The D2 dopaminergic receptor represents a major target of antipsychotic drugs. Using the coupling of the human D2long (hD2L) receptor to G protein-coupled inward rectifier potassium (GIRK) channels in Xenopus laevis oocytes, we examined the activity of antipsychotic agents of different classes – typical, atypical, and a “new generation” of compounds, exhibiting a preferential D2 and 5-HT1A receptor profile.When the hD2L receptor was coexpressed with GIRK channels, a series of reference compounds exhibited full agonist (dopamine, and quinpirole), partial agonist (apomorphine, (−)3-PPP, and (+)-UH232) or inverse agonist (raclopride, and L741626) properties. Sarizotan exhibited only very weak partial agonist action. At higher levels of receptor cRNA injected per oocyte, both partial agonist activity and inverse agonist properties were generally more pronounced.
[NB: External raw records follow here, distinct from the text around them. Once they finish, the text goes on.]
(* ===== verification/Sched.v ===== *)
(** * src/proc/scheduler.c: correctness

    [holds_list q l] relates the array of a run queue to the list of its
    processes. Over that, the invariant of the scheduler: the [queued] flag and
    [cpu_id] of a process name the one queue it is in, and [on_cpu] is set
    exactly while one processor runs it or is still switching away from it. The
    steps interleave the operations of all processors, with a context switch
    in two steps around [task_switch]. *)
From S2P Require Import Prelude Fd Proc.

(** ** Queues as lists *)
Definition pad (l : list nat) : list (option nat) := map Some l ++ replicate (MAX_PROCESSES - length l) None.

Definition holds_list (q : runqueue) (l : list nat) : Prop :=
  rq_processes q = pad l /\ rq_count q = length l /\ (length l <= MAX_PROCESSES)%nat /\
  (rq_next q < Nat.max 1 (length l))%nat.

Section Queues.
Implicit Types (q : runqueue) (l : list nat) (p i : nat).

Lemma pad_lookup_lt l i p : l !! i = Some p -> pad l !! i = Some (Some p).
Proof.
  intros Hi. pose proof (lookup_lt_Some _ _ _ Hi). unfold pad.
  rewrite lookup_app_l by (rewrite length_map; done). change (map Some l) with (Some <$> l).
  by rewrite list_lookup_fmap, Hi.
Qed.

Lemma pad_length l : (length l <= MAX_PROCESSES)%nat -> length (pad l) = MAX_PROCESSES.
Proof. intros. unfold pad. rewrite length_app, length_map, length_replicate. lia. Qed.

(** Storing behind the last process. *)
Lemma pad_push l p :
  (length l < MAX_PROCESSES)%nat -> <[length l := Some p]> (pad l) = pad (l ++ [p]).
Proof.
  intros Hl. unfold pad. rewrite length_app. simpl.
  replace (MAX_PROCESSES - length l)%nat with (S (MAX_PROCESSES - (length l + 1))) by lia.
  change (map Some l) with (Some <$> l). change (map Some (l ++ [p])) with (Some <$> (l ++ [p])).
  rewrite insert_app_r_alt by (rewrite length_fmap; lia). rewrite length_fmap, Nat.sub_diag. simpl.
  rewrite fmap_app. simpl. by rewrite <- (assoc_L (++)).
Qed.

Lemma shift_down_length i n a : length (shift_down i n a) = length a.
Proof.
  unfold shift_down. generalize (seq (S i) (n - S i)). intros js. revert a.
  induction js as [|j js IH]; intros a; simpl; [done|]. rewrite IH. apply length_insert.
Qed.

(** The loop of [scheduler_remove] moves each later entry one place down. *)
Lemma shift_down_lookup i n a x :
  (n <= length a)%nat -> (i < n)%nat ->
  shift_down i n a !! x = if decide (i <= x < n - 1)%nat then a !! S x else a !! x.
Proof.
  intros Hn Hi. unfold shift_down.
  enough (Hgen : forall m s b, length b = length a -> (s + m = n)%nat -> (i < s)%nat ->
            (forall y, b !! y = if decide (i <= y < s - 1)%nat then a !! S y else a !! y) ->
            foldl (fun a j => <[(j - 1)%nat := mjoin (a !! j)]> a) b (seq s m) !! x =
            if decide (i <= x < n - 1)%nat then a !! S x else a !! x).
  { apply (Hgen (n - S i)%nat (S i) a); [done|lia|lia|]. intros y. rewrite decide_False; [done|lia]. }
  intros m. induction m as [|m IH]; intros s b Hlen Hs Hlt Hb; simpl.
  - rewrite Hb. by replace (s - 1)%nat with (n - 1)%nat by lia.
  - apply IH; [rewrite length_insert; done|lia|lia|]. intros y.
    destruct (lookup_lt_is_Some_2 a s) as [v Hv]; [lia|].
    assert (Hbs : b !! s = Some v) by (rewrite Hb, decide_False by lia; done).
    rewrite Hbs. simpl. destruct (decide (y = (s - 1)%nat)) as [->|Hne].
    + rewrite list_lookup_insert_eq by lia. rewrite decide_True by lia.
      replace (S (s - 1)) with s by lia. by rewrite Hv.
    + rewrite list_lookup_insert_ne by done. rewrite Hb. repeat case_decide; try done; lia.
Qed.
Inductive smp_step (careful : bool) (cpus : nat) s : smp -> Prop :=
| ms_update p f : keeps_place f -> smp_step careful cpus s (Smp (on_proc p f (sm_kernel s)) (sm_pcs s))
| ms_test c p : sm_pcs s !! c = Some Ready -> (p < MAX_PROCESSES)%nat -> queued (proc (sm_kernel s) p) = false ->
    smp_step careful cpus s (Smp (sm_kernel s) (<[c := Adding p]> (sm_pcs s)))
| ms_add c p : sm_pcs s !! c = Some (Adding p) -> (careful = true -> queued (proc (sm_kernel s) p) = false) ->
    smp_step careful cpus s (Smp (add_locked cpus p (sm_kernel s)) (<[c := Ready]> (sm_pcs s)))
| ms_look c p : sm_pcs s !! c = Some Ready -> (p < MAX_PROCESSES)%nat ->
    smp_step careful cpus s (Smp (sm_kernel s) (<[c := Removing (remove_cpu p (sm_kernel s)) p]> (sm_pcs s)))
| ms_remove c cpu p : sm_pcs s !! c = Some (Removing cpu p) ->
    (careful = true -> cpu = remove_cpu p (sm_kernel s) /\ ~ holds_pick s p) ->
    smp_step careful cpus s (Smp (dequeue_locked cpu p (sm_kernel s)) (<[c := Ready]> (sm_pcs s)))
| ms_pick c k to : sm_pcs s !! c = Some Ready -> leaving (sm_kernel s) c = None ->
    scheduler_pick_next c (sm_kernel s) = (k, to) ->
    smp_step careful cpus s (Smp k (<[c := Picked to]> (sm_pcs s)))
| ms_switch c to : sm_pcs s !! c = Some (Picked to) ->
    smp_step careful cpus s
      (Smp (yield_after (context_switch_begin c) (switch_to_idle_begin c) (current (sm_kernel s) c) to (sm_kernel s))
           (<[c := Ready]> (sm_pcs s)))
| ms_finish c : smp_step careful cpus s (Smp (scheduler_finish_switch c (sm_kernel s)) (sm_pcs s)).

Definition smp_boot ps us (w : fds V W) : smp := Smp (boot ps us w) (replicate MAX_CPUS Ready).

(** ** The invariant of careful interleavings *)
Record smp_inv s : Prop := {
  mi_sched : sched_ok (sm_kernel s);
  mi_len : length (sm_pcs s) = MAX_CPUS;
  mi_args : forall c pc p, sm_pcs s !! c = Some pc -> (pc = Adding p \/ exists cpu, pc = Removing cpu p) -> (p < MAX_PROCESSES)%nat;
  mi_picked : forall c to, sm_pcs s !! c = Some (Picked to) -> pick_held (sm_kernel s) c to
}.

(** The fields of a process that make a pick valid. *)
Definition same_place k k' p : Prop :=
  queued (proc k' p) = queued (proc k p) /\ cpu_id (proc k' p) = cpu_id (proc k p) /\ on_cpu (proc k' p) = on_cpu (proc k p).

Lemma pick_held_keep k k' c to :
  (leaving k c = None -> leaving k' c = None) -> (forall p, to = Some p -> same_place k k' p) -> pick_held k c to -> pick_held k' c to.
Proof.
  intros Hl Hp [H1 H2]. split; [by apply Hl|]. destruct to as [x|]; [|done]. destruct (Hp x eq_refl) as (-> & -> & ->). done.
Qed.
(* ===== verification/Vmm.v ===== *)
(** * src/mm/vmm.c and src/kernel/userptr.c: address spaces

    Thirty-two address-space slots with their lists of mappings, the kernel
    context, the context current on each processor, copy on write, page
    faults and the copies between kernel and user memory.

    A [struct vmm_context*] is [KernelCtx] or [SlotCtx i] (the context inside
    slot [i]); NULL is [None]. The array [mappings] with [mapping_count] is
    the list of its valid prefix. Frames are those of Pmm.v; physical memory,
    which the kernel maps one to one, is the byte array [ram]. The page-table
    code of an architecture (include/hal/paging.h) is the class [PagingOps],
    and what vmm.c relies on is the class [Paging]. The process that runs on
    the executing processor is the field [running], with the fields the fault
    handler uses. *)
From S2P Require Import Prelude Pmm.
Open Scope tach_scope.

(** ** src/kernel/userptr.c *)
Definition KERNEL_BASE : Z := 0x100000.
Definition USER_SPACE_START : Z := 0x400000.
Definition USER_SPACE_END : Z := 0x7FFFFFFFFFFF.

Definition is_valid_user_range (addr size : Z) : bool :=
  if addr =? 0 then false
  else if (0 <? size) && (u64 (addr + size) <? addr) then false
  else if (addr <? USER_SPACE_START) || (USER_SPACE_END <=? addr) then false
  else if 0 <? size then
    let end_addr := u64 (addr + size - 1) in
    negb ((end_addr <? USER_SPACE_START) || (USER_SPACE_END <=? end_addr))
  else true.

Definition in_kernel (addr : Z) : bool :=
  ((KERNEL_BASE <=? addr) && (addr <? USER_SPACE_START)) || (USER_SPACE_END <=? addr).

Definition is_valid_kernel_range (addr size : Z) : bool :=
  if addr =? 0 then false
  else if (0 <? size) && (u64 (addr + size) <? addr) then false
  else if negb (in_kernel addr) then false
  else if 0 <? size then in_kernel (u64 (addr + size - 1))
  else true.

(** ** Data *)
Definition VMM_MAX_CONTEXTS : nat := 32.
Definition VMM_MAX_MAPPINGS : nat := 512.
Definition MAX_CPUS : nat := 256.
Definition VMM_DYNAMIC_BASE : Z := 0x4000000000.
Definition PROCESS_USER_STACK_MAX : Z := 8 * 1024 * 1024.

Definition VMM_PRESENT : Z := 1 .<< 0.
Definition VMM_WRITABLE : Z := 1 .<< 1.
Definition VMM_USER : Z := 1 .<< 2.
Definition VMM_NOCACHE : Z := 1 .<< 3.
Definition VMM_EXECUTABLE : Z := 1 .<< 4.
Definition VMM_COW : Z := 1 .<< 5.

(** The C test [flags & mask]. *)
Definition has (flags mask : Z) : bool := negb (flags .& mask =? 0).

(** [address & ~(uintptr_t)(PAGE_SIZE - 1)]. *)
Definition page_of (address : Z) : Z := address .& Z.lnot (PAGE_SIZE - 1).

Record mapping := Mapping { virt : Z; phys : Z; flags : Z; owned : bool }.
Record context := Context { page_table : Z; owner : Z; next_free : Z }.
Record slot := Slot { used : bool; s_context : context; mappings : list mapping }.

Definition zero_slot : slot := Slot false (Context 0 0 0) [].
#[export] Instance mapping_inhabited : Inhabited mapping := populate (Mapping 0 0 0 false).
#[export] Instance slot_inhabited : Inhabited slot := populate zero_slot.

Definition set_flags v m := Mapping (virt m) (phys m) v (owned m).
Definition set_owned v m := Mapping (virt m) (phys m) (flags m) v.
Definition set_next_free v c := Context (page_table c) (owner c) v.
Definition map_mappings f s := Slot (used s) (s_context s) (f (mappings s)).
Definition map_context f s := Slot (used s) (f (s_context s)) (mappings s).

Inductive cref := KernelCtx | SlotCtx (i : nat).
#[export] Instance cref_eq_dec : EqDecision cref.
Proof. solve_decision. Defined.
#[export] Instance cref_inhabited : Inhabited cref := populate KernelCtx.

(** What the fault handler reads and writes of [struct process]. *)
Record uproc := Uproc {
  user_mode : bool;
  mm : option cref;
  user_stack_top : Z;
  user_stack_bottom : Z;
  brk_start : Z;
  brk_end : Z
}.
Definition set_stack_bottom v u := Uproc (user_mode u) (mm u) (user_stack_top u) v (brk_start u) (brk_end u).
The inverse agonist action of L741626 was reversed by interaction with sarizotan, thus confirming the constitutive activity of wild-type hD2L receptors in the oocyte expression system. When antipsychotic agents were tested for their actions at the hD2L receptor, typical (haloperidol) as well as atypical (nemonapride, ziprasidone, and clozapine) compounds acted as inverse agonists. In contrast, among D2/5-HT1A antipsychotics, only SLV313 and F15063 behaved as inverse agonists, whilst the other members of this group (bifeprunox, SSR181507 and the recently marketed antipsychotic, aripiprazole) exhibited partial agonist properties.Thus, the X. laevis oocyte expression system highlights markedly different activity of antipsychotics at the hD2L receptor. These differential properties may translate to distinct therapeutic potential of these compounds.